Moin Moin
Nigeria's steamed bean pudding: peeled black-eyed beans blended with pepper, palm oil and crayfish, ladled into ramekins and steamed soft.
Overview
Dried black-eyed beans soak briefly to loosen the skins. The skins rub off; the beans soak more to soften. They blend smooth with red pepper, onion, Scotch bonnet and a little water into a thick batter. Palm oil whisks in. Ground crayfish, a stock cube, salt and ground egusi (or breadcrumbs) bind. The batter portions into oiled ramekins (or banana leaf parcels). A hard-boiled egg half, a piece of smoked fish or a spoon of cooked beef goes into each. They steam in a wide pot 50-60 minutes until firm and set.
Ingredients
Bean base
- 300 g dried black-eyed beans (also called black-eyed peas)
- 250 ml warm water (for soaking)
Blender
- 1 red bell pepper (large, deseeded, chunked)
- 1 red onion (large, chunked)
- 1-2 Scotch bonnet chillies (to taste)
- 4 garlic cloves
- 2 cm fresh ginger
- 250 ml water
To finish the batter
- 100 ml red palm oil
- 2 tablespoons ground crayfish
- 1 stock cube (Maggi), crumbled
- 1 ½ teaspoons salt
- 1 teaspoon ground nutmeg
- 2 tablespoons fine breadcrumbs (helps the binding)
Embellishments (one per ramekin)
- 3 hard-boiled eggs (peeled, halved)
- 100 g cooked smoked fish (flaked) OR 100 g cooked minced beef
- Or a mix
To steam
- A wide deep pot
- 6 ramekins (small, 180 ml each, OR cleaned banana leaves)
- A round of foil to seal the pot
Method
Stage 1 - Peel the beans
- Place dried beans in a wide bowl; cover with hot water; soak 30 minutes.
- Drain. Working in batches, rub the beans firmly between your palms in fresh cool water - the skins lift off and float. Tip off the water with the skins.
- Repeat until most skins are gone (some persistent ones are fine).
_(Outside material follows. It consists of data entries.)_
Lemma sales_fold_keys (l : list SalesAttribution) (m : JsMap Q) (i : string) :
  In i (map_keys (fold_left salesStep l m))
  <-> In i (map_keys m) \/ In i (map sale_programId l).
Proof.
  revert m. induction l as [| s l IH]; intros m; simpl; [tauto |].
  rewrite IH. unfold salesStep. rewrite map_keys_set_in. intuition.
Qed.

Lemma map_get_of_In {V : Type} (k : string) (v : V) (m : JsMap V) :
  NoDup (map_keys m) -> In (k, v) m -> map_get k m = Some v.
Proof.
  induction m as [| [k0 v0] m IH]; simpl; [tauto |].
  intros Hnd [H | H].
  - injection H as -> ->. now rewrite String.eqb_refl.
  - apply NoDup_cons_iff in Hnd as [Hni Hnd].
    destruct (String.eqb k k0) eqn:E; [| now apply IH].
    apply String.eqb_eq in E. subst k0.
    exfalso. apply Hni. now apply (in_map fst) in H.
Qed.

Lemma sales_keys (l : list SalesAttribution) :
  map sale_programId (deduplicateSalesAttributions l)
  = map_keys (fold_left salesStep l []).
Proof.
  unfold deduplicateSalesAttributions, map_keys. now rewrite map_map.
Qed.

(** [deduplicateSalesAttributions]: one entry per program, its amount the
    sum of the amounts the input attributes to that program. *)
Lemma deduplicateSalesAttributions_spec (l : list SalesAttribution) :
  NoDup (map sale_programId (deduplicateSalesAttributions l))
  /\ (forall pid, In pid (map sale_programId (deduplicateSalesAttributions l))
                  <-> In pid (map sale_programId l))
  /\ (forall e, In e (deduplicateSalesAttributions l) ->
                (amount e == amountFor (sale_programId e) l)%Q).
Proof.
  split; [| split].
  - rewrite sales_keys. apply sales_fold_NoDup. constructor.
  - intros pid. rewrite sales_keys, sales_fold_keys. simpl. tauto.
  - intros e He. unfold deduplicateSalesAttributions in He.
    apply in_map_iff in He. destruct He as [[k c] [<- Hin]]. simpl.
    apply map_get_of_In in Hin; [| apply sales_fold_NoDup; constructor].
    pose proof (sales_fold_getQ k l []) as H.
    unfold getQ at 1 in H. rewrite Hin in H. unfold getQ in H. simpl in H.
    lra.
Qed.

(** C5. When [deduplicateUsers] meets a record whose identifier is stored
    with a record of equal completeness score, the two are merged, and the
    merged entity has one sales attribution per [programId] of either
    operand: programs that differ keep entries of their own, and the amount
    of an entry is the sum of the amounts both operands attribute to its
    program. *)
Theorem merge_sums_sales_per_program :
  forall (userMap : JsMap User) (existing user : User),
    map_get (userId user) userMap = Some existing ->
    (score user == score existing)%Q ->
    dedupStep userMap user
    = map_set (userId user) (mergeUsers existing user) userMap
    /\ NoDup (map sale_programId
                  (salesAttributions (mergeUsers existing user)))
    /\ (forall pid,
          In pid (map sale_programId
                      (salesAttributions (mergeUsers existing user)))
          <-> In pid (map sale_programId (salesAttributions existing))
              \/ In pid (map sale_programId (salesAttributions user)))
    /\ (forall e,
          In e (salesAttributions (mergeUsers existing user)) ->
          (amount e
           == amountFor (sale_programId e) (salesAttributions existing)
              + amountFor (sale_programId e) (salesAttributions user))%Q).
Proof.
  intros userMap existing user G Heq.
  split; [now apply dedupStep_equal_score |].
  cbn [mergeUsers salesAttributions].
  destruct (deduplicateSalesAttributions_spec
              (salesAttributions existing ++ salesAttributions user))
    as [Hnd [Hkeys Hamt]].
  split; [exact Hnd | split].
  - intros pid. rewrite Hkeys, map_app, in_app_iff. tauto.
  - intros e He. rewrite (Hamt e He). apply amountFor_app.
Qed.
- Soak the peeled beans in fresh water 30 more minutes; drain.
Stage 2 - Blend
- In a powerful blender, combine peeled beans, red pepper, red onion, Scotch bonnet, garlic, ginger and 250 ml water.
- Blend on high until completely smooth - 2-3 minutes (the texture should be like a thick pancake batter; no grit).
Stage 3 - Mix the batter
- Tip the batter into a wide bowl.
- Whisk in the palm oil - keep whisking until fully incorporated (the colour shifts to a glowing red-orange).
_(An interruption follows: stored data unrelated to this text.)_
(** * netdiff: the parser base class ([netdiff/parsers/base.py])

    A shallow embedding of [BaseParser]: the resolution of a data reference
    ([to_python] with [_get_file], [_get_http], [_get_telnet]), the
    construction of a parser ([__init__]), the NetJSON output ([json]) and the
    subtraction operator ([__sub__]).

    Python values are an inductive type, exceptions are an error type, and the
    calls that leave the module (HTTP, telnet, the filesystem, the JSON
    decoder) are answered by a record of oracles and logged in a trace. *)

From Stdlib Require Import String Ascii List ZArith Bool Lia DecimalString.
Import ListNotations.
Open Scope string_scope.
Set Warnings "-register-all".

(** ** Python values *)

(** The values that travel through the parser.  [PDict] keeps its items in
    insertion order, as [dict] and [OrderedDict] do.  [PObj] stands for any other
    object (a float, a byte string, a custom class instance ...), told apart
    by a tag. *)
Inductive pyvalue : Type :=
| PNone
| PBool (b : bool)
| PInt (z : Z)
| PStr (s : string)
| PList (l : list pyvalue)
| PDict (items : list (string * pyvalue))
| PObj (tag : nat).

(** Truth value of an object, as tested by [if x:]. *)
Definition truthy (v : pyvalue) : bool :=
  match v with
  | PNone => false
  | PBool b => b
  | PInt z => negb (Z.eqb z 0)
  | PStr s => negb (String.eqb s EmptyString)
  | PList l => match l with [] => false | _ => true end
  | PDict d => match d with [] => false | _ => true end
  | PObj _ => true
  end.

(** [x is None] *)
Definition is_None (v : pyvalue) : bool :=
  match v with PNone => true | _ => false end.

(** [x == s] for a string literal [s]. *)
Definition eq_str (v : pyvalue) (s : string) : bool :=
  match v with PStr t => String.eqb t s | _ => false end.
- Add ground crayfish, crumbled stock cube, salt, nutmeg and breadcrumbs.
- Stir to combine.
Stage 4 - Assemble
- Grease 6 small ramekins (or 180 ml heatproof tea cups, or banana leaf parcels).
- Pour the batter into each, leaving 1 cm of space at the top.
- Press an egg half (cut side down), a piece of smoked fish or a spoon of beef into the centre of each.
Stage 5 - Steam
- In a wide deep pot, set up a steamer rack (or place a folded tea towel in the bottom).
- Add 5 cm of water; bring to a simmer.
- Cover each ramekin with a small piece of foil.
- Place ramekins on the rack; the water should not touch them.
- Cover with a tight lid (an old saucer on top of foil makes a good seal).
- Steam 50-60 minutes - the moin moin is done when set firm, no jiggle in the centre.
- Top up the water as needed every 20 minutes.
Stage 6 - Cool and serve
- Lift out the ramekins; cool 10 minutes.
- Run a knife around the edge; invert onto a plate.
- Serve warm - with jollof rice, plain rice, ogi (corn porridge), or just bread.
Notes
- Skin removal is essential: Black-eyed bean skins make moin moin gritty and slightly bitter. The rubbing-and-floating-off method works; food processors with a pulse function also help. Skip this step at your peril.
- Banana leaves are the traditional vessel: They impart a faint grassy aroma. Frozen banana leaves are sold at African and Asian shops; pass briefly over a flame to make them pliable, then fold into envelopes.
- Palm oil emulsion: Whisking the palm oil thoroughly into the cold batter gives moin moin its smooth texture. Pouring it in unmixed at the end gives a separated oily layer.
Storage
- Refrigerate 4 days; reheat steamed for 10 minutes or in the microwave 1-2 minutes.
- Freezes 2 months; defrost overnight before reheating.